COSTO DEL VISTO: F CFA 60.000 (maggiori di 13 anni) / F CFA 30.000 (da 7 a 12 anni) / GRATUITO (da 0 a 6 anni)
Il visto per turismo consente l’ingresso, ai fini di un soggiorno di breve durata, ai cittadini stranieri che desiderino visitare l’Italia per vacanza, per conoscere il patrimonio culturale, per visitare amici o parenti, o per svolgere attività ricreative senza finalità lavorative.

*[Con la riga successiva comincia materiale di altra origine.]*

(** X17: the resolver depends on the identifiers as a set only: two
    identifier lists with the same members, in any order and with any
    repetition, select the same deployments; and resolving the result
    again selects all of it. *)
Theorem resolve_identifier_set (normalize : string -> string)
    (D : list Deployment) (I I' : list string) :
  (forall i, In i I <-> In i I') ->
  resolve normalize D I = resolve normalize D I' /\
  resolve normalize (resolve normalize D I) I' = resolve normalize D I.
Proof.
  intros Hsame.
  assert (Heq : resolve normalize D I = resolve normalize D I').
  { unfold resolve. apply List.filter_ext. intros d.
    now apply existsb_same_members. }
  split; [exact Heq |].
  rewrite Heq. clear Heq. unfold resolve.
  induction D as [|d D IH]; [reflexivity |].
  cbn [List.filter].
  destruct (existsb (matches_id normalize d) I') eqn:Hd; [| exact IH].
  cbn [List.filter]. now rewrite Hd, IH.
Qed.

(** X17 holds of two identifiers given in the two orders, one of them
    twice. *)
Lemma resolve_identifier_set_witness :
  let D := [Demo.app1; Demo.app2; Demo.blog] in
  (forall i, In i ["blog"; "a1"] <-> In i ["a1"; "blog"; "a1"]) /\
  resolve UrlSpec.normalizeURL D ["blog"; "a1"]
  = resolve UrlSpec.normalizeURL D ["a1"; "blog"; "a1"].
Proof.
  intros D.
  assert (Hsame : forall i, In i ["blog"; "a1"] <-> In i ["a1"; "blog"; "a1"]).
  { intros i. cbn. tauto. }
  split; [exact Hsame |].
  apply (resolve_identifier_set UrlSpec.normalizeURL D _ _ Hsame).
Defined.

Lemma probe_calls_app (t1 t2 : list Event) :
  probe_calls (t1 ++ t2) = (probe_calls t1 ++ probe_calls t2)%list.
Proof. apply flat_map_app. Qed.

Lemma probe_calls_probe_calls now (ms : list Deployment) :
  probe_calls (map (fun d => CallGetAliases now (uid d)) ms) = map uid ms.
Proof.
  induction ms as [|m ms IH]; [reflexivity |].
  cbn [map probe_calls flat_map app]. fold (probe_calls
    (map (fun d => CallGetAliases now (uid d)) ms)). now rewrite IH.
Qed.

Lemma probe_calls_probed_trace R ctx cn ms :
  probe_calls (probed_trace R ctx cn ms) = map uid ms.
Proof.
  unfold probed_trace. rewrite !probe_calls_app, probe_calls_probe_calls.
  cbn [probe_calls flat_map app]. now rewrite app_nil_r.
Qed.

Lemma probe_calls_none (t : list Event) :
  Forall (fun ev => match ev with CallGetAliases _ _ => False | _ => True end) t ->
  probe_calls t = [].
Proof.
  induction 1 as [|ev t Hev _ IH]; [reflexivity |].
  cbn [probe_calls flat_map]. fold (probe_calls t). rewrite IH.
  now destruct ev.
Qed.

(** X18: in every run of [main] in which the scope and the deployments
    are fetched, one alias probe is issued for each matched deployment,
    in the order of the matches and for nothing else, whether or not safe
    mode is on, whether or not the confirmation is skipped and whatever
    the probes and the removals settle to. *)
Theorem one_probe_per_match (R : Render) (w : World) (ctx : Ctx) (cn : string)
    (D : list Deployment) :
  fetched w ctx cn D ->
  probe_calls (trace (main R w ctx))
  = map uid (resolve (normalizeURL w) D (ids_of ctx)).
Proof.
  intros Hfetched. pose proof Hfetched as (Hids & Hhelp & Hscope & Hlist).
  destruct (main_cases R w ctx)
    as [? _ | ? ? _ | err ? ? ? _ | cn' err ? ? ? ? _ | cn' D' k d e Hf ? ? ->
        | cn' D' cands Hc Htrace _]; try congruence.
  - destruct Hf as (_ & _ & Hscope' & Hlist').
    assert (D' = D) as -> by congruence.
    cbn [trace fst]. apply probe_calls_probed_trace.
  - destruct Hc as ((_ & _ & Hscope' & Hlist') & _).
    assert (D' = D) as -> by congruence.
    rewrite Htrace, probe_calls_app, probe_calls_probed_trace.
    rewrite (probe_calls_none (trace (conclude _ _ _ _ _ _ _ _))), app_nil_r;
      [reflexivity |].
    apply conclude_events; intros; exact I.
Qed.

(** X18 holds of a run without safe mode that is declined. *)
Lemma one_probe_per_match_witness :
  let w := Demo.world "no" in
  let ctx := Demo.args false false false ["app"] in
  fetched w ctx "me" [Demo.app1; Demo.app2; Demo.blog] /\
  probe_calls (trace (main Demo.plain w ctx)) = ["a1"; "a2"].
Proof.
  intros w ctx.
  assert (Hfetched : fetched w ctx "me" [Demo.app1; Demo.app2; Demo.blog]).
  { unfold fetched. repeat split; [discriminate | reflexivity..]. }
  split; [exact Hfetched |].
  rewrite (one_probe_per_match Demo.plain w ctx "me" _ Hfetched). reflexivity.
Defined.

Qual è la documentazione necessaria?
Per ottenere il visto, il richiedente deve presentare, oltre al formulario di domanda debitamente compilato e sottoscritto, al documento di viaggio in corso di validità e alle fototessere:
- Titolo di viaggio a/r (o prenotazione);
- Prova della disponibilità di un alloggio (prenotazione alberghiera, contratto di locazione, dichiarazione di ospitalità, dichiarazione di assunzione delle spese di alloggio da parte dell’invitante);
- In caso di visita a familiari/amici è necessario produrre altresì una lettera di invito, nonché la documentazione attestante il legame di parentela o di coniugio, corredata da fotocopia del documento di identità e – ove applicabile – del permesso di soggiorno dell’invitante;
- Assicurazione sanitaria valida per l’intera Area Schengen, con copertura minima di 30.000 euro per spese mediche e rimpatrio, conformemente all’art. 15 del Codice Visti (Reg. (CE) 810/2009);
- Prova del possesso di mezzi economici di sostentamento adeguati in relazione al periodo di soggiorno richiesto, non inferiori ai parametri stabiliti dalla “Tabella A” della Direttiva del Ministero dell’Interno del 1° marzo 2000. A tal fine andranno esibiti gli estratti conto bancari e le buste paga dei 6 mesi precedenti alla data di presentazione della domanda di visto. In caso di possesso di più conti bancari, si prega di voler inserire anche quello sul quale viene accreditato lo stipendio;
- Idonea documentazione relativa alla situazione socio-professionale del richiedente, a dimostrazione del suo “radicamento” nel Paese d’origine (es. contratto di lavoro in essere e iscrizione alla CNPS, corredate da una lettera del datore di lavoro su carta intestata dell’azienda ove si confermi che il richiedente è regolarmente impiegato, che ha ottenuto un periodo di ferie per il periodo del viaggio e che è atteso al suo rientro, per i lavoratori dipendenti; prova della registrazione dell’impresa, dichiarazione dei redditi dell’ultimo anno e altra documentazione fiscale idonea a documentare attività economica stabile, per i lavoratori autonomi; certificato di iscrizione a scuola o all’università, per gli studenti; contratto di locazione a lungo termine ed estratti di atti di proprietà immobiliari o fondiari; certificati di matrimonio o atti di nascita dei propri figli, ecc.).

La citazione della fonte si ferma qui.